▸ WHAT YOU WILL DO
Starting at the line below holding "split; [exact E|]." and stopping at the line holding "capacity cq /\ iova", print every line exactly, both ends included, and leave the rest out.

(Records from a data collection)
Lemma control_status i : performs (mt6363_md_control i) (fun r tr => statuses_ok tr -> r <= 0).
Proof.
  unfold mt6363_md_control. cbn [control_loop]. unfold statuses_ok. repeat trace_step; cbn; rewrite ?Forall_cons; cbn; lia.
Qed.
Lemma selector_reads i : performs (mt6363_md_selector i) (fun r tr => Forall is_read tr /\
  (statuses_ok tr -> 0 <= r -> selector_seen i r tr)).
Proof.
  unfold mt6363_md_selector. eapply performs_bind; [apply performs_and; [apply control_reads|apply control_status]|].
  intros r c ([H1 H2] & H3). unfold statuses_ok in *. trace_step; [trace_step; rewrite app_nil_r; split; [exact H1|]; intros Ho; specialize (H3 Ho); lia|].
  assert (r = 0) as -> by lia. specialize (H2 eq_refl). trace_step. cbv zeta. trace_step.
  { trace_step. split; [apply Forall_app; split; [exact H1|repeat constructor]|]. rewrite Forall_app, Forall_singleton. cbn. lia. }
  trace_step.
  { trace_step. split; [apply Forall_app; split; [exact H1|repeat constructor]|]. lia. }
  eapply performs_bind; [apply performs_and; [apply control_reads|apply control_status]|].
  intros r c' ([H4 H5] & H6). trace_step.
  - trace_step. split; [apply Forall_app; split; [exact H1|]; constructor; [exact Logic.I|rewrite app_nil_r; exact H4]|].
    rewrite app_nil_r, Forall_app, Forall_cons. intros (_ & _ & Ho). specialize (H6 Ho). lia.
  - trace_step. rewrite app_nil_r. split; [apply Forall_app; split; [exact H1|]; constructor; [exact Logic.I|exact H4]|].
    intros _ _. destruct p as [st v]. cbn [fst snd] in *. assert (st = 0) as -> by lia. exists c, v, c'.
    split; [exact H2|]. split; [apply H5; lia|]. split; [reflexivity|]. split; [reflexivity|lia].
Qed.

Lemma conduct_none s r tr : writes tr = [] -> conduct s (r, s) tr.
Proof. intros Hw. unfold conduct. split_and!; auto. Qed.
Lemma conduct_fault s e w a pre post : writes pre = [] -> writes post = [] -> is_write w = true -> legal (info s) w -> disciplined (info s) (owns_enable s) [w] ->
  first_write_error s = 0 -> registering s = false -> (a.1 <> 0 -> e = a.1) -> conduct s (mt6363_md_write_fault s e) (pre ++ (w, a) :: post).
Proof.
  intros H1 H2 Hw Hl Hd He Hr Ha. destruct (write_fault_error s e He) as (Hn & ->). unfold conduct. cbn. split_and!; try reflexivity; [contradiction|].
  right. exists pre, w, a, post. split_and!; try assumption; [reflexivity|lia|intros N; now rewrite (Ha N)|lia].
Qed.
Lemma conduct_done s w a pre post : writes pre = [] -> writes post = [] -> is_write w = true -> legal (info s) w -> disciplined (info s) (owns_enable s) [w] ->
  first_write_error s = 0 -> registering s = false -> last_set (info s) (owns_enable s) [w] = owns_enable s -> a.1 = 0 -> (statuses_ok post -> confirmed (info s) w post) ->
  conduct s (0, s) (pre ++ (w, a) :: post).
Proof. intros H1 H2 Hw Hl Hd He Hr Hs Ha Hc. unfold conduct. cbn [snd]. split_and!; auto. right. exists pre, w, a, post. split_and!; auto; [congruence|contradiction]. Qed.
(* ===== verification/Camsv.v ===== *)
(** * Camera capture transactions: [camera-camsv/mt6878-camsv-capture.h] and [mt6878-camsv-vb2.c]

    The restricted CAMSV receiver: validation of a capture job, its submission
    to the hardware, completion by done groups, the stop and reset sequence,
    and the bridge that owns the two video buffers. The verifier, registers,
    barriers, delays, the shared memory-interface clamp and the return of a
    buffer to its queue are requests to an environment ([Trace]). *)

From S2P Require Import Prelude Trace.
Open Scope Z_scope.

Abbreviation SV_DMA_FMT_BAYER8 := 0 (only parsing).
Abbreviation SV_DMA_FMT_BAYER10 := 1 (only parsing).
Abbreviation SV_DMA_FMT_BAYER10_MIPI := 80 (only parsing).
Abbreviation SV_CQ_SIZE := 0x0158 (only parsing).
Abbreviation SV_CQ_MSB := 0x0150 (only parsing).
Abbreviation SV_CQ_LSB := 0x014c (only parsing).
Abbreviation SV_CQ_START := 0x0014 (only parsing).
Abbreviation SV_CQ_EN := 0x0100 (only parsing).
Abbreviation SV_CQ_SUB_EN := 0x0130 (only parsing).
Abbreviation SV_DMA_RESET := 0x0020 (only parsing).
Abbreviation SV_CQ_RESET := 0x0010 (only parsing).
Abbreviation SV_DCM_DIS := 0x007c (only parsing).
Abbreviation SV_SW_CTL := 0x01d0 (only parsing).
Abbreviation SV_CAMMUX_OPT := 0x0004 (only parsing).
Abbreviation SV_VC_MASK := 0x1f (only parsing).
Abbreviation SV_DT_MASK := 0x3f00 (only parsing).
Abbreviation SV_DT_SHIFT := 8 (only parsing).
Abbreviation SV_VC_EN_MASK := 0x80 (only parsing).
Abbreviation SV_DT_EN_MASK := 0x8000 (only parsing).
(** *** The queue *)

(** One value is appended when its register is owned, there is room and the
    value is not in the buffer. *)
Lemma value_appended cq ws a v at_ : cq_ok cq ws -> is_u32 a -> is_u32 v -> at_ <> 0 ->
  reg_base cq <= a < reg_base cq + reg_size cq -> a mod 4 = 0 -> reg_base cq mod 4 = 0 -> reg_size cq mod 4 = 0 ->
  head cq + 28 <= tail cq -> head cq + 24 <= 65535 -> at_ + 4 <= addr (buffer cq) \/ addr (buffer cq) + capacity cq <= at_ ->
  exists cq', mt6878_ccd_cq_values (Some cq) a (Ptr at_ [v]) 1 = Some (0, Some cq') /\ cq_ok cq' (ws ++ [(a, v)]) /\
    head cq' = head cq + 12 /\ tail cq' = tail cq - 4 /\ addr (buffer cq') = addr (buffer cq) /\ capacity cq' = capacity cq /\
    iova cq' = iova cq /\ reg_base cq' = reg_base cq /\ reg_size cq' = reg_size cq.
Proof.
  intros Hok Ua Uv Hat Hr Ha Hb Hs Hroom Hmax Hap.
  destruct (values_ok cq ws a (Ptr at_ [v]) 1 Hok) as (ret & cq' & E & _ & Hz).
  { cbn. unfold is_u32 in *. repeat split; try lia; [unfold len; cbn; lia|]. repeat constructor; cbn; lia. }
  destruct Hok as ((N & F & R) & (L & C & I1 & I2) & (B1 & B2 & B3) & (k & K1 & K2 & K3 & K4 & K5 & _) & _).
  pose proof E as E'. unfold mt6878_ccd_cq_values in E'. cbv zeta in E'. rewrite N, R, F in E'. cbn [Z.eqb negb] in E'. unfold is_u32 in *.
  rewrite (u32_id (a - reg_base cq)), (u32_id (reg_size cq - (a - reg_base cq))) in E' by (unfold is_u32; lia).
  assert (Hal : Z.land a 3 = 0) by (change 3 with (Z.ones 2); rewrite Z.land_ones by lia; exact Ha). rewrite Hal in E'.
  assert (Hrest : 1 <= (reg_size cq - (a - reg_base cq)) / 4) by (clear - Hr Ha Hb Hs; dlia).
  replace (null (Ptr at_ [v])) with false in E' by (unfold null; cbn [addr]; lia).
  replace (false || false || negb (0 =? 0) || (a <? reg_base cq) || (reg_size cq <=? a - reg_base cq) || ((reg_size cq - (a - reg_base cq)) / 4 <? 1)) with false in E' by lia.
  change (u32 (1 * 4)) with 4 in E'. change (u32 (1 + 511 - 1) / 511) with 1 in E'. change (u32 (1 * 12 + 12)) with 24 in E'. change (1 * 12) with 12 in E'.
  rewrite (u32_id (tail cq - head cq)), (u32_id (tail cq - head cq - 4)), (u32_id (head cq + 12 + 12)) in E' by (unfold is_u32; lia).
  replace ((tail cq <? head cq) || (tail cq - head cq <? 4) || (tail cq - head cq - 4 <? 24) || (65535 <? head cq + 12 + 12)) with false in E' by lia.
  cbn [addr] in E'.
  replace (((addr (buffer cq) <=? at_) && (at_ - addr (buffer cq) <? capacity cq)) || ((at_ <? addr (buffer cq)) && (addr (buffer cq) - at_ <? 4))) with false in E' by lia.
  rewrite (u32_id (tail cq - 4)) in E' by (unfold is_u32; lia). change (Z.to_nat 1) with 1%nat in E'. cbn [desc_loop] in E'. change (1 =? 0) with false in E'.
  cbn [desc_loop] in E'. change (if 511 <? 1 then 511 else 1) with 1 in E'. change (u32 (1 - 1) =? 0) with true in E'. cbv iota in E'.
  rewrite (u32_id (head cq + 12)) in E' by (unfold is_u32; lia). injection E' as <- <-.
  eexists.
  split; [exact E|]. split; [apply Hz; reflexivity|]. repeat split.
Qed.
Definition same_window (cq cq' : mt6878_ccd_cq) : Prop :=
  addr (buffer cq') = addr (buffer cq) /\ capacity cq' = capacity cq /\ iova cq' = iova cq /\ reg_base cq' = reg_base cq /\ reg_size cq' = reg_size cq.
Lemma values_loop_ok ws : forall cq ws0 at_, cq_ok cq ws0 -> 0 < at_ -> reg_base cq mod 4 = 0 -> reg_size cq mod 4 = 0 ->
  Forall (fun w => is_u32 w.1 /\ is_u32 w.2 /\ w.1 mod 4 = 0 /\ reg_base cq <= w.1 < reg_base cq + reg_size cq) ws ->
  head cq + 16 * len ws + 12 <= tail cq -> head cq + 12 * len ws + 12 <= 65535 ->
  at_ + 8 * len ws <= addr (buffer cq) \/ addr (buffer cq) + capacity cq <= at_ ->
  exists cq', values_loop cq at_ ws = Some (0, cq') /\ cq_ok cq' (ws0 ++ ws) /\ head cq' = head cq + 12 * len ws /\ tail cq' = tail cq - 4 * len ws /\ same_window cq cq'.
Proof.
  induction ws as [|[a v] ws IH]; intros cq ws0 at_ Hok Hat Hb Hs Hws Hroom Hmax Hap; cbn [values_loop].
  - exists cq. rewrite app_nil_r. change (len (@nil write)) with 0. split; [reflexivity|]. split; [exact Hok|]. split; [lia|]. split; [lia|]. repeat split.
  - inversion Hws as [|? ? (W1 & W2 & W3 & W4) Hws']. subst. cbn [fst snd] in *. rewrite len_cons in *. pose proof (len_nonneg ws).
    destruct (value_appended cq ws0 a v (at_ + 4) Hok W1 W2) as (cq1 & -> & Hok1 & H1 & H2 & H3 & H4 & H5 & H6 & H7); try lia.
    cbn [Z.eqb negb]. destruct (IH cq1 (ws0 ++ [(a, v)]) (at_ + 8) Hok1) as (cq2 & -> & Hok2 & E1 & E2 & E3 & E4 & E5 & E6 & E7); try (rewrite ?H1, ?H2, ?H3, ?H4, ?H6, ?H7; lia).
    + rewrite H6, H7. exact Hws'.
    + exists cq2. rewrite <- app_assoc in Hok2. split; [reflexivity|]. split; [exact Hok2|]. split; [lia|]. split; [lia|]. unfold same_window. split_and!; congruence.
Qed.
(** An initialised queue. *)
Lemma init_queue cq0 buf cap io rb rs cq : mt6878_ccd_cq_init (Some cq0) buf cap io rb rs = (0, Some cq) -> len (pointee buf) = cap -> is_u32 cap -> is_u64 io -> is_u32 rb -> is_u32 rs ->
  cq = Cq buf io cap 0 cap rb rs 0 0 /\ cq_ok cq [] /\ rb mod 4 = 0 /\ rs mod 4 = 0.
Proof.
  intros E Hl U1 U2 U3 U4. split; [|split; [now apply (init_ok cq0 buf cap io rb rs)|]]; cbn in E; destruct (_ || _) eqn:G; try discriminate; injection E as <-; [reflexivity|].
  assert (H1 : Z.land rb 3 = 0) by lia. assert (H2 : Z.land rs 3 = 0) by lia. change 3 with (Z.ones 2) in H1, H2. rewrite Z.land_ones in H1, H2 by lia. split; assumption.
Qed.
Lemma window_check cq ws : is_u32 (reg_base cq) -> 0 <= reg_size cq -> Forall (fun w : write => is_u32 w.1) ws ->
  existsb (fun w => (w.1 <? reg_base cq) || (reg_size cq <=? u32 (w.1 - reg_base cq))) ws = false <-> Forall (fun w => reg_base cq <= w.1 < reg_base cq + reg_size cq) ws.
Proof.
  intros Hb Hs. unfold is_u32 in *. induction 1 as [|w ws Hw Hws IH]; cbn [existsb]; [split; [constructor|reflexivity]|]. rewrite orb_false_iff, IH, Forall_cons.
  assert (Hone : (w.1 <? reg_base cq) || (reg_size cq <=? u32 (w.1 - reg_base cq)) = false <-> reg_base cq <= w.1 < reg_base cq + reg_size cq).
  { destruct (Z.ltb_spec w.1 (reg_base cq)); [cbn; split; [discriminate|lia]|]. rewrite u32_id by (unfold is_u32; lia). cbn [orb]. lia. }
  tauto.
Qed.
(* ===== verification/CcdOwner.v ===== *)
(** * The composer transport: [camera-composer/mt6878-camera-ccd-owner.c]

    The owner of one endpoint of the camera's command daemon. It queues the
    creation and the configuration of a session, and exchanges the frame, the
    flush and the destruction for replies through the one-shot gate of
    [CcdSession]. Calls run under the owner's mutex; the endpoint's callback takes
    only the reply lock, so messages also arrive while a call sends or waits.
    The transport and the arriving messages are requests to an arbitrary
    environment ([Trace]). *)

From S2P Require Import Prelude Trace Fields CcdSession Camsv Recipe.
Open Scope Z_scope.
Open Scope io_scope.

Abbreviation CAM_CMD_CREATE_SESSION := 0 (only parsing).
Abbreviation CAM_CMD_CONFIG := 1 (only parsing).
Abbreviation CCD_IPI_ISP_MAIN := 1 (only parsing).
Abbreviation sizeof_frame_param := 92291 (only parsing).

(** ** Messages and endpoints *)

Record mtkcam_ipi_buffer : Type := IpiBuffer { ipi_iova : Z; ccd_fd : Z; ipi_size : Z }.
Record mtkcam_ipi_session_param : Type := SessionParam { workbuf : mtkcam_ipi_buffer; msg_buf : mtkcam_ipi_buffer }.
Inductive event_data : Type :=
| SessionData (p : mtkcam_ipi_session_param)
| ConfigData (c : mtkcam_ipi_config_param)
| FrameData (offset size : Z)
| NoData.
Record mtkcam_ipi_event : Type := Event { session_id : Z; frame_no : Z; cmd_id : Z; data : event_data }.
(** A call of the endpoint's callback. *)
Record arrival : Type := Arrival { from : Z; message : option (list Z); length : Z; src : Z }.
Inductive callback : Type := Ccd_rx | Pipeline_rx | Other_rx.
#[export] Instance callback_eq : EqDecision callback.
Proof. solve_decision. Defined.
(** An endpoint is named by [ept]; [rpdev] is zero when it has no device. *)
Record rpmsg_endpoint : Type := Endpoint { ept : Z; cb : callback; priv : Z; ept_addr : Z; rpdev : Z; rpdev_name : list Z }.
Inductive ccd_request : Type :=
| Trysend (ept : Z) (e : mtkcam_ipi_event)
| Callbacks.
(** The status of a transmission, or the calls that arrived. *)
Record ccd_answer : Type := Answer { status : Z; arrivals : list arrival }.
Abbreviation ccd := (io ccd_request ccd_answer).

Record mt6878_camera_ccd_owner : Type := Owner {
  completion : Z; endpoint : option Z; client : Z; o_session : Z; created : Z; configured : Z; frame_sent : Z; msg_size : Z; cq_size : Z;
  o_error : Z; gate : mt6878_camera_ccd_session
}.
Definition set_gate (o : mt6878_camera_ccd_owner) (c : Z) (g : mt6878_camera_ccd_session) : mt6878_camera_ccd_owner :=
  Owner c (endpoint o) (client o) (o_session o) (created o) (configured o) (frame_sent o) (msg_size o) (cq_size o) (o_error o) g.
Definition set_endpoint (o : mt6878_camera_ccd_owner) (e : option Z) (c : Z) : mt6878_camera_ccd_owner :=
  Owner (completion o) e c (o_session o) (created o) (configured o) (frame_sent o) (msg_size o) (cq_size o) (o_error o) (gate o).
Definition set_progress (o : mt6878_camera_ccd_owner) (cr co fr m q : Z) : mt6878_camera_ccd_owner :=
  Owner (completion o) (endpoint o) (client o) (o_session o) cr co fr m q (o_error o) (gate o).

▸ TASK ANSWER
  split; [exact E|]. split; [apply Hz; reflexivity|]. repeat split.
Qed.
Definition same_window (cq cq' : mt6878_ccd_cq) : Prop :=
  addr (buffer cq') = addr (buffer cq) /\ capacity cq' = capacity cq /\ iova cq' = iova cq /\ reg_base cq' = reg_base cq /\ reg_size cq' = reg_size cq.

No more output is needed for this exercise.